La Commission européenne et le Parlement européen ont enfin créé le brevet unitaire de l’Union européenne. Valable en un seul dépôt et une langue dans 25 pays de l’Union, il pourrait être déposé à partir de 2014 à l’Office européen des brevets. Enfin, si tout va bien.
C’est fait. Les 10 et 11 décembre 2012, la Commission européenne, puis le Parlement européen ont adopté les trois textes encadrant la création du brevet unitaire de l’Union Européenne. Le fruit d’un long processus et de moult compromis entre les États depuis trente ans. Pour tous les acteurs, économiques, c’est une bonne nouvelle. En France, le Medef a immédiatement réagi. "C’est le signal fort que les décideurs européens, quand ils en ont la volonté politique, peuvent donner à nos entreprises, en particulier aux PME, les moyens de lutter à armes égales face à leurs concurrents internationaux," se félicite Laurence Parisot, présidente du Medef, dans un communiqué.
Mais tout n’est pas encore fini. Car les nouveaux textes adoptés sont toujours le fruit d’un compromis. "On a déplacé le problème", avance Christian N’Guyen Van Yen, conseil en propriété industrielle au sein du cabinet Marks&Clerk France. Il explique. "Pour adopter le brevet unitaire, il y a trois textes : le règlement qui fixe le statut du "brevet unitaire de l’Union européenne", le règlement sur le régime de traduction et l’accord sur le tribunal du brevet unitaire."

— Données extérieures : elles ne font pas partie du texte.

(** * Calendar-appointment: the scheduling and client store

    A shallow embedding of the class [ScheduleSystem] of
    [src/calendar_schedule.py], and the properties of its booking,
    editing, reporting and client operations.

    Conventions of the embedding.
    - A Python [str] is a [string]; a list is a [list].
    - An appointment is a dict whose ten keys are fixed by
      [make_appointment] and never added or removed afterwards: it is a
      record.  A client is a dict that [update_client] merges with an
      arbitrary dict: it is a finite map from keys to values.
    - The object's attributes [clients], [settings] and [appointments] are
      the fields of the record [Store]; a method takes the store and returns
      its result together with the store it leaves.  The [_save_*] methods
      only write files that are never read back after start-up, so they
      leave the store as it is.
    - Item assignment on a dict found in a list ([app['date'] = ...])
      replaces the element at the position where it was found.
    - [uuid.uuid4()] and [datetime.now()] are inputs of the operation that
      calls them.
    - The fee is a Python number; the development is parametric in the type
      of numbers and in its addition, and assumes no law about them.
    - [datetime.strptime(s, '%Y-%m-%d')] is a parameter [strptime]: the day
      number of the date [s] denotes, or [None] where Python raises
      [ValueError].  [Dates.strptime_ymd] is the instance used on concrete
      inputs.
    - [str.lower] and the text [csv] writes for a fee are parameters too,
      [lower] and [num_str]; [Text.lower_ascii] and [pretty] are the
      instances used on concrete inputs. *)

From Stdlib Require Import Ascii.
From stdpp Require Import strings gmap list pretty.

Open Scope string_scope.

(** ** Exceptions and results *)

Inductive exn := KeyError | ValueError | AttributeError.

Inductive result (A : Type) :=
  | Return (a : A)
  | Raise (e : exn).
Arguments Return {A} a.
Arguments Raise {A} e.

(** Truth value of a string in a condition: the empty string is false. *)
Definition truthy (s : string) : bool :=
  match s with
  | EmptyString => false
  | String _ _ => true
  end.

(** ** Values stored in a client dict *)

#[local] Set Warnings "-register-all".
Inductive pyval :=
  | PNone
  | PStr (s : string)
  | PList (l : list pyval)
  | PDict (d : list (string * pyval)).
#[local] Set Warnings "register-all".

(** [v == s] for a string [s]: a value that is not a string differs. *)
Definition py_eq_str (v : pyval) (s : string) : bool :=
  match v with
  | PStr s' => bool_decide (s' = s)
  | _ => false
  end.

Abbreviation Client := (gmap string pyval).

Section ScheduleSystem.

Context {num : Type}.
Context (num_zero : num) (num_add : num → num → num).
Context (strptime : string → option Z).

(** ** Data model *)

Record Appointment := mkAppointment {
  app_id : string;
  client_id : string;
  client_name : string;
  date : string;
  slot_number : string;
  payment_status : string;
  total_fee : num;
  status : string;
  comment : string;
  timestamp : string
}.

Record Settings := mkSettings {
  session_fee : num;
  time_slots : list string
}.

Record Store := mkStore {
  clients : list Client;
  settings : Settings;
  appointments : list Appointment
}.

Definition set_appointments (st : Store) (apps : list Appointment) : Store :=
  {| clients := clients st; settings := settings st; appointments := apps |}.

Si, en juin dernier, alors que les États étaient tombés d’accord sur les questions de juridiction, le Parlement avait refusé d’adopter les textes, c’est parce que les Anglais avaient obtenu de déplacer les articles 6 à 8 du texte fixant le statut du brevet, retirant ainsi à la Cour européenne tout pouvoir d’intervention en matière de contrefaçon. Une façon de laisser aux professionnels de la propriété intellectuelle le droit de faire leur droit et surtout d’éviter d’éventuelles lenteurs de procédures.
Dans les textes adoptés, les articles n’ont pas été remis à leur place, mais déplacés dans l’accord sur la juridiction du brevet unitaire, qui lui doit être ratifié par au moins 13 des 25 pays membres concernés par le brevet unitaire, dont forcément la France, l’Allemagne et la Grande-Bretagne. "Or autant les gouvernements des trois pays, qui ont négocié cet accord, sont favorables à la signature de ce traité, autant les procédures de ratification vont susciter des débats sur la Cour de justice européenne, dans la mesure où on a réintroduit un contrôle juridictionnel", reprend l'expert. En Allemagne notamment, où les professionnels de la propriété industrielle n’y sont pas favorables, alors que les entreprises le sont. Outre-Manche, c’est l’inverse, ce sont les entreprises qui ne veulent pas de la Cour européenne, estimant qu’elle n’est pas compétente sur ces questions et pourrait prendre des décisions aberrantes.
Au final, le texte devrait finir par être signé, mais peut-être pas assez vite pour lancer le brevet unitaire d’ici à 2014. Pour mémoire, il a fallu huit ans pour ratifier le protocole de Londres (après adoption par l’Union européenne), qui limitait à trois langues (Français, Anglais et Allemand) les langues officielles de l’Office européen des brevets.
Reste aussi le recours de l’Espagne et de l’Italie pour annuler la procédure de coopération renforcée, qui a permis de négocier ce brevet à 25 au lieu des 27. Mais a priori, ils devraient être déboutés.